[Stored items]
/---
Definition linear_decoder : TransformerDecoderBaseWithTM := {|
  with_TM_ensemble := true;
  TM_num := 2;
  with_TM_learnable_p := true;
  with_TM_learnable_p_model := Some "linear"%string;
  normalize_before := false;
  adaptive_softmax := None;
  alignment_layer := const_attention 1;
  alignment_layer_norm := fun v => v;
  diverter := fun _ => (0%R, 0%R);
  ff_layer_1 := fun v => v;
  ff_layer_2 := fun v => v;
  ff_layer_norm := fun v => v;
  activation_fn := fun v => v;
  activation_dropout_module := fun v => v;
  dropout_module := fun v => v;
  output_projection := fun _ => repeat 0%R 3;
  learnable_p_fc1 := fun _ => repeat 0%R 4;
  learnable_p_fc2 := fun _ => [0%R];
  learnable_p_attn := const_attention 1;
  extract_features := fun prev_output_tokens _ _ _ _ _ =>
    (map (map (fun tok => [INR tok])) prev_output_tokens, toy_extra)
|}.

(* ------------------------------------------------------------------ *)
(** ** The cached causal mask

    [buffered_future_mask] (lines 1143-1155) keeps the last mask in
    [self._future_mask] and rebuilds it when it is empty, on another
    device, or too small. *)

(** An entry of the mask: [0.] or [float("-inf")]. *)
Inductive mask_entry : Type := Zero | NegInf.

Inductive device : Type := cpu | cuda (index : nat).

Definition device_eqb (d1 d2 : device) : bool :=
  match d1, d2 with
  | cpu, cpu => true
  | cuda i, cuda j => i =? j
  | _, _ => false
  end.

(** [self._future_mask]: the rows of the tensor and its device;
    [torch.empty(0)] has no row. *)
Record FutureMask : Type := {
  mask_rows : list (list mask_entry);
  mask_device : device
}.

(** [self._future_mask = torch.empty(0)] (line 80). *)
Definition empty_future_mask : FutureMask :=
  {| mask_rows := []; mask_device := cpu |}.

(** [torch.triu(utils.fill_with_neg_inf(torch.zeros([dim, dim])), 1)]: the
    entries strictly above the diagonal keep [-inf], the others are set to
    zero. *)
Definition triu_neg_inf (dim : nat) : list (list mask_entry) :=
  tab2 dim dim (fun i j => if i <? j then NegInf else Zero).

(** [buffered_future_mask] on a tensor with [dim] rows on device [dev]: the
    new cache and the returned mask [self._future_mask[:dim, :dim]]. *)
Definition buffered_future_mask (_future_mask : FutureMask) (dim : nat)
    (dev : device) : FutureMask * list (list mask_entry) :=
  let _future_mask :=
    if (length (mask_rows _future_mask) =? 0)
       || negb (device_eqb (mask_device _future_mask) dev)
       || (length (mask_rows _future_mask) <? dim)
    then {| mask_rows := triu_neg_inf dim; mask_device := cpu |}
    else _future_mask in
  let _future_mask :=
    {| mask_rows := mask_rows _future_mask; mask_device := dev |} in
  (_future_mask, map (firstn dim) (firstn dim (mask_rows _future_mask))).

(** The cache after a sequence of calls, each given by the number of rows
    and the device of its tensor. *)
Definition future_mask_after (calls : list (nat * device)) : FutureMask :=
  fold_left (fun m c => fst (buffered_future_mask m (fst c) (snd c)))
            calls empty_future_mask.

(* ------------------------------------------------------------------ *)
(** ** The stack of layers

    [__init__] builds [cfg.decoder.layers] decoder layers (lines 131-141)
    and, when no output projection is passed in, calls
    [build_output_projection], which inserts [cfg.base_layers] layers of
    class [BaseLayer] (lines 297-303). *)

(** A module of [self.layers]: the [k]-th decoder layer built, or the
    [i]-th [BaseLayer] inserted. *)
Inductive layer : Type :=
| DecoderLayer (k : nat)
| BaseLayer (i : nat).

Definition is_decoder_layer (m : layer) : bool :=
  match m with DecoderLayer _ => true | BaseLayer _ => false end.

(** [ModuleList.insert(index, module)] for [index <= len]: the modules from
    [index] on move up by one.  (Beyond [len] the library would leave a
    gap; [base_layer_index] never goes there.) *)
Definition insert {A} (index : nat) (module : A) (l : list A) : list A :=
  firstn index l ++ module :: skipn index l.

(** The index of line 300. *)
Definition base_layer_index (decoder_layers num_base_layers i : nat) : nat :=
  ((i + 1) * decoder_layers) / (num_base_layers + 1).

(** The loop of lines 298-303, its first [n] rounds. *)
Definition insert_base_layers (decoder_layers num_base_layers n : nat)
    (layers : list layer) : list layer :=
  fold_left (fun layers i =>
               insert (base_layer_index decoder_layers num_base_layers i)
                      (BaseLayer i) layers)
            (seq 0 n) layers.
(** * PMDA package-insert tool: collection and download core

    A shallow embedding of [pmda_tool_with_settings.py] (URL derivation,
    listing scraper, collection loop, CSV store, allow-list loader and
    download loop), with the properties of its specification stated and
    settled against the embedding.

    Python [str] values are sequences of Unicode code points; they are
    modelled as [list N], so that slicing ([name[:10]]) and [strip] count
    characters the way Python does.  String literals of the source are
    written as UTF-8 Rocq strings and decoded by [u]. *)

From Stdlib Require Import String Ascii NArith Lia.
From stdpp Require Import gmap list.

Local Open Scope N_scope.
Local Open Scope nat_scope.

(** ** Python strings *)

Module Py.

Definition str := list N.

(** UTF-8 decoding of a literal: one byte at a time, with the number of
    continuation bytes still expected and the bits gathered so far. *)
Definition utf8_step (st : list N * option (nat * N)) (b : N)
  : list N * option (nat * N) :=
  match st with
  | (out, None) =>
      if (b <? 128)%N then (out ++ [b], None)
      else if (b <? 224)%N then (out, Some (0, N.land b 31))
      else if (b <? 240)%N then (out, Some (1, N.land b 15))
      else (out, Some (2, N.land b 7))
  | (out, Some (k, acc)) =>
      let acc' := (acc * 64 + N.land b 63)%N in
      match k with
      | O => (out ++ [acc'], None)
      | S k' => (out, Some (k', acc'))
      end
  end.

Definition u (s : string) : str :=
  fst (fold_left utf8_step (map N_of_ascii (list_ascii_of_string s)) ([], None)).
Arguments u s%_string : simpl never.

(** A one-character literal. *)
Definition ch (s : string) : N := hd 0%N (u s).
Arguments ch s%_string : simpl never.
\---
WORK ITEM: None of the records may be omitted; each is to be printed exactly.

TASK RESULT:
Definition linear_decoder : TransformerDecoderBaseWithTM := {|
  with_TM_ensemble := true;
  TM_num := 2;
  with_TM_learnable_p := true;
  with_TM_learnable_p_model := Some "linear"%string;
  normalize_before := false;
  adaptive_softmax := None;
  alignment_layer := const_attention 1;
  alignment_layer_norm := fun v => v;
  diverter := fun _ => (0%R, 0%R);
  ff_layer_1 := fun v => v;
  ff_layer_2 := fun v => v;
  ff_layer_norm := fun v => v;
  activation_fn := fun v => v;
  activation_dropout_module := fun v => v;
  dropout_module := fun v => v;
  output_projection := fun _ => repeat 0%R 3;
  learnable_p_fc1 := fun _ => repeat 0%R 4;
  learnable_p_fc2 := fun _ => [0%R];
  learnable_p_attn := const_attention 1;
  extract_features := fun prev_output_tokens _ _ _ _ _ =>
    (map (map (fun tok => [INR tok])) prev_output_tokens, toy_extra)
|}.

(* ------------------------------------------------------------------ *)
(** ** The cached causal mask

    [buffered_future_mask] (lines 1143-1155) keeps the last mask in
    [self._future_mask] and rebuilds it when it is empty, on another
    device, or too small. *)

(** An entry of the mask: [0.] or [float("-inf")]. *)
Inductive mask_entry : Type := Zero | NegInf.

Inductive device : Type := cpu | cuda (index : nat).

Definition device_eqb (d1 d2 : device) : bool :=
  match d1, d2 with
  | cpu, cpu => true
  | cuda i, cuda j => i =? j
  | _, _ => false
  end.

(** [self._future_mask]: the rows of the tensor and its device;
    [torch.empty(0)] has no row. *)
Record FutureMask : Type := {
  mask_rows : list (list mask_entry);
  mask_device : device
}.

(** [self._future_mask = torch.empty(0)] (line 80). *)
Definition empty_future_mask : FutureMask :=
  {| mask_rows := []; mask_device := cpu |}.

(** [torch.triu(utils.fill_with_neg_inf(torch.zeros([dim, dim])), 1)]: the
    entries strictly above the diagonal keep [-inf], the others are set to
    zero. *)
Definition triu_neg_inf (dim : nat) : list (list mask_entry) :=
  tab2 dim dim (fun i j => if i <? j then NegInf else Zero).

(** [buffered_future_mask] on a tensor with [dim] rows on device [dev]: the
    new cache and the returned mask [self._future_mask[:dim, :dim]]. *)
Definition buffered_future_mask (_future_mask : FutureMask) (dim : nat)
    (dev : device) : FutureMask * list (list mask_entry) :=
  let _future_mask :=
    if (length (mask_rows _future_mask) =? 0)
       || negb (device_eqb (mask_device _future_mask) dev)
       || (length (mask_rows _future_mask) <? dim)
    then {| mask_rows := triu_neg_inf dim; mask_device := cpu |}
    else _future_mask in
  let _future_mask :=
    {| mask_rows := mask_rows _future_mask; mask_device := dev |} in
  (_future_mask, map (firstn dim) (firstn dim (mask_rows _future_mask))).

(** The cache after a sequence of calls, each given by the number of rows
    and the device of its tensor. *)
Definition future_mask_after (calls : list (nat * device)) : FutureMask :=
  fold_left (fun m c => fst (buffered_future_mask m (fst c) (snd c)))
            calls empty_future_mask.

(* ------------------------------------------------------------------ *)
(** ** The stack of layers

    [__init__] builds [cfg.decoder.layers] decoder layers (lines 131-141)
    and, when no output projection is passed in, calls
    [build_output_projection], which inserts [cfg.base_layers] layers of
    class [BaseLayer] (lines 297-303). *)

(** A module of [self.layers]: the [k]-th decoder layer built, or the
    [i]-th [BaseLayer] inserted. *)
Inductive layer : Type :=
| DecoderLayer (k : nat)
| BaseLayer (i : nat).

Definition is_decoder_layer (m : layer) : bool :=
  match m with DecoderLayer _ => true | BaseLayer _ => false end.

(** [ModuleList.insert(index, module)] for [index <= len]: the modules from
    [index] on move up by one.  (Beyond [len] the library would leave a
    gap; [base_layer_index] never goes there.) *)
Definition insert {A} (index : nat) (module : A) (l : list A) : list A :=
  firstn index l ++ module :: skipn index l.

(** The index of line 300. *)
Definition base_layer_index (decoder_layers num_base_layers i : nat) : nat :=
  ((i + 1) * decoder_layers) / (num_base_layers + 1).

(** The loop of lines 298-303, its first [n] rounds. *)
Definition insert_base_layers (decoder_layers num_base_layers n : nat)
    (layers : list layer) : list layer :=
  fold_left (fun layers i =>
               insert (base_layer_index decoder_layers num_base_layers i)
                      (BaseLayer i) layers)
            (seq 0 n) layers.
(** * PMDA package-insert tool: collection and download core

    A shallow embedding of [pmda_tool_with_settings.py] (URL derivation,
    listing scraper, collection loop, CSV store, allow-list loader and
    download loop), with the properties of its specification stated and
    settled against the embedding.

    Python [str] values are sequences of Unicode code points; they are
    modelled as [list N], so that slicing ([name[:10]]) and [strip] count
    characters the way Python does.  String literals of the source are
    written as UTF-8 Rocq strings and decoded by [u]. *)

From Stdlib Require Import String Ascii NArith Lia.
From stdpp Require Import gmap list.

Local Open Scope N_scope.
Local Open Scope nat_scope.

(** ** Python strings *)

Module Py.

Definition str := list N.

(** UTF-8 decoding of a literal: one byte at a time, with the number of
    continuation bytes still expected and the bits gathered so far. *)
Definition utf8_step (st : list N * option (nat * N)) (b : N)
  : list N * option (nat * N) :=
  match st with
  | (out, None) =>
      if (b <? 128)%N then (out ++ [b], None)
      else if (b <? 224)%N then (out, Some (0, N.land b 31))
      else if (b <? 240)%N then (out, Some (1, N.land b 15))
      else (out, Some (2, N.land b 7))
  | (out, Some (k, acc)) =>
      let acc' := (acc * 64 + N.land b 63)%N in
      match k with
      | O => (out ++ [acc'], None)
      | S k' => (out, Some (k', acc'))
      end
  end.

Definition u (s : string) : str :=
  fst (fold_left utf8_step (map N_of_ascii (list_ascii_of_string s)) ([], None)).
Arguments u s%_string : simpl never.

(** A one-character literal. *)
Definition ch (s : string) : N := hd 0%N (u s).
Arguments ch s%_string : simpl never.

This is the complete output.